Trindade, na verdade, fala sobre a questão da paternidade. Um rapaz criado por um militar descobre, às vésperas de seu casamento, que era, na verdade, filho de um intrépido militante das forças operárias. Por inúmeras questões, principalmente políticas, só conhece o verdadeiro pai quando entra na vida adulta e, por forças das circunstâncias, reluta entre continuar seguindo as orientações do homem que o criou e do novo personagem que começa a revelar – em uma série de encontros clandestinos – como, por questões ideológicas, foi obrigado a deixar o filho para seguir sua vida de militante, na esperança de deixar, para o próprio filho (e suas próximas gerações) um país menos injusto.
Foi conversando com um amigo que me lembrei, no fim de semana, que há exatos dez anos, Trindade nascia numa roda de conversas e cinco meses depois, estreava num teatro carioca, com uma bela e premiada carreira, que se entendeu para outras cidades do país e mereceu, dois anos depois, uma montagem paulistana. Mas a ideia desse artigo veio quando assisti, no início da semana, a uma entrevista da antropóloga e professora da USP, Lilia Moritz Schwarcz, que, ao lado da historiadora Heloisa Murgel Starling, acaba de lançar o livro “Brasil – Uma Biografia”, um registro de quase 800 páginas que propõe um novo olhar sobre a história do nosso país, desde o seu nascimento até o processo de redemocratização (após o período da ditadura militar), já no século XX.
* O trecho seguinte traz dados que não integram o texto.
(** X11. A pointer to a signed integer: a numeral of value zero, such
    as 0, 000 or -0, leaves the pointer nil, any other numeral that fits
    is what the pointer then holds, and text that is no numeral, a blank
    slice for one, is an error with the pointer left non-nil on its
    unchanged or fresh pointee. *)
Theorem integer_pointer_zero_is_nil (k : reflect.Kind) (w : Z)
    (um : option Unmarshaler) (fl : reflect.flag) (cur : Val) (value : string) :
  reflect.CanSet fl = true -> (k, w) ∈ signedKinds ->
  match signedValue value with
  | Some z =>
      inWidth w z = true ->
      setFieldValue (TPtr (TBasic k um)) fl cur value
      = Returned (if z =? 0 then VPtr None else VPtr (Some (VInt z))) None
  | None =>
      exists e,
        setFieldValue (TPtr (TBasic k um)) fl cur value
        = Returned (VPtr (Some (pointee (TBasic k um) cur)))
            (Some (Join ErrInvalidIntValue (NumErr e)))
  end.
Proof.
  intros Hset Hk. destruct (signedValue value) as [z|] eqn:Hv.
  - intros Hin.
    rewrite (setFieldValue_ptr_ok (TBasic k um) fl cur value (VInt z) Hset).
    + reflexivity.
    + eapply signed_field_ok; try eassumption. apply CanSet_ElemFlag, Hset.
  - destruct (signed_field_rejected k w um (reflect.ElemFlag fl)
                (pointee (TBasic k um) cur) value Hk Hv) as [e He].
    exists e. apply setFieldValue_ptr_err; [exact Hset|exact He].
Qed.

Lemma parseDigits_error (s0 : string) (base cutoff maxVal : Z) (s : string) :
  forall n r e,
    strconv.parseDigits s0 base cutoff maxVal n s = (r, Some e) ->
    e = strconv.syntaxError "ParseUint" s0 \/ e = strconv.rangeError "ParseUint" s0.
Proof.
  induction s as [|c s IH]; intros n r e; simpl; [discriminate|].
  destruct (strconv.digit c) as [d|]; [|intros [= _ <-]; left; reflexivity].
  destruct (base <=? d); [intros [= _ <-]; left; reflexivity|].
  destruct (cutoff <=? n); [intros [= _ <-]; right; reflexivity|].
  match goal with
  | |- context [if ?b then _ else _] => destruct b
  end; [intros [= _ <-]; right; reflexivity|apply IH].
Qed.

Lemma ParseUint_error (s : string) (w r : Z) (e : strconv.NumError) :
  1 <= w <= 64 ->
  strconv.ParseUint s 10 w = (r, Some e) ->
  e = strconv.syntaxError "ParseUint" s \/ e = strconv.rangeError "ParseUint" s.
Proof.
  intros Hw. unfold strconv.ParseUint.
  destruct (decide (s = "")); [intros [= _ <-]; left; reflexivity|].
  change (negb ((2 <=? 10) && (10 <=? 36))) with false. cbn iota.
  destruct ((w <? 0) || (64 <? w)) eqn:Hb; [lia|].
  apply parseDigits_error.
Qed.

Lemma ParseInt_error (s : string) (w r : Z) (e : strconv.NumError) :
  1 <= w <= 64 ->
  strconv.ParseInt s 10 w = (r, Some e) ->
  e = strconv.syntaxError "ParseInt" s \/ e = strconv.rangeError "ParseInt" s.
Proof.
  intros Hw. unfold strconv.ParseInt.
  destruct s as [|c s]; [intros [= _ <-]; left; reflexivity|].
  set (s0 := String c s).
  assert (Htail : forall neg s',
    (let '(un, err) := strconv.ParseUint s' 10 w in
     let early :=
       match err with
       | Some e =>
           match strconv.Err e with
           | strconv.ErrRange => None
           | k => Some (strconv.mkNumError "ParseInt" s0 k)
           end
       | None => None
       end in
     match early with
     | Some e => (0, Some e)
     | None =>
         let bitSize := if w =? 0 then strconv.IntSize else w in
         let cutoff := strconv.uint64 (Z.shiftl 1 (bitSize - 1)) in
         if negb neg && (cutoff <=? un)
         then (strconv.int64 (cutoff - 1), Some (strconv.rangeError "ParseInt" s0))
         else if neg && (cutoff <? un)
         then (strconv.int64 (- strconv.int64 cutoff),
               Some (strconv.rangeError "ParseInt" s0))
         else
           let n := strconv.int64 un in
           ((if neg then strconv.int64 (- n) else n), None)
     end) = (r, Some e) ->
    e = strconv.syntaxError "ParseInt" s0 \/ e = strconv.rangeError "ParseInt" s0).
  { intros neg s'.
    destruct (strconv.ParseUint s' 10 w) as [un [e'|]] eqn:Hu; cbv zeta.
    - destruct (ParseUint_error _ _ _ _ Hw Hu) as [-> | ->]; simpl strconv.Err;
        cbv iota.
      + intros [= _ <-]. left. reflexivity.
      + repeat match goal with
               | |- context [if ?b then _ else _] => destruct b
               end; intros [= _ <-] || discriminate; right; reflexivity.
    - repeat match goal with
             | |- context [if ?b then _ else _] => destruct b
             end; intros [= _ <-] || discriminate; right; reflexivity. }
  destruct (Ascii.eqb c "+"); [apply (Htail false s)|].
  destruct (Ascii.eqb c "-"); [apply (Htail true s)|apply (Htail false s0)].
Qed.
De tudo o que foi dito pela autora na citada entrevista, uma questão me perturbou: como, em quase toda oportunidade que temos, insistimos em falar do Brasil com um país idealizado, onde não existiram guerras (só nos lembramos da do Paraguai), um paraíso multirracial onde o preconceito não tem vez, onde raríssimas vezes somos assaltados por catástrofes naturais, um lugar de homens pacíficos, generosos, fadadamente hospitaleiros e abençoados quando, na verdade, nossa história (e nossa vida cotidiana) está coalhada de acontecimentos violentos e incontáveis revoluções sociais. Comecei a me lembrar de que, quando fui mergulhar no início da aventura republicana brasileira, para escrever Trindade, me deparei com momentos de extrema conturbação, de revoltas e um sem número de protestos e desassossegos, de enfrentamentos violentos e protestos intermináveis. A própria trajetória de minhas três personagens estava repleta de insatisfações e dúvidas provenientes não só da saga pessoal que inventei para cada uma delas, como do pano de fundo onde se passava a história.
Tudo isso despertou em mim uma grande vontade de ler o livro, não só para conhecer o trabalho de duas importantes historiadoras do atual cenário intelectual brasileiro, como para reforçar uma ideia que sempre tive: a de que ao sermos um país formado por habitantes pacíficos, cordiais e de bem com a vida somos, igualmente – ou prioritariamente – uma nação de homens e mulheres que enfrentam, desde o início de nossos tempos, uma luta diária, violenta e incansável para viver numa sociedade mais justa e igualitária. Ainda que, muitas vezes, não nos demos conta.
Trindade (Com Herson Capri, Guilherme Leme e Pedro Garcia Netto – texto e direção de Caio de Andrade) estreou em outubro de 2005, no Espaço Sesc Copacabana, cumpriu nova temporada no Teatro do Leblon (Sala Fernanda Montenegro), e, em seguida, participou do Circuito Sesc. Recebeu duas indicações para o Prêmio Shell (Caio de Andrade – Melhor Texto e Herson Capri – Melhor Ator). Em 2007, foi montada em São Paulo (Teatro Aliança Francesa), com Guilherme Leme, Luciano Chirolli e Pedro Neschling e a direção de Caio de Andrade.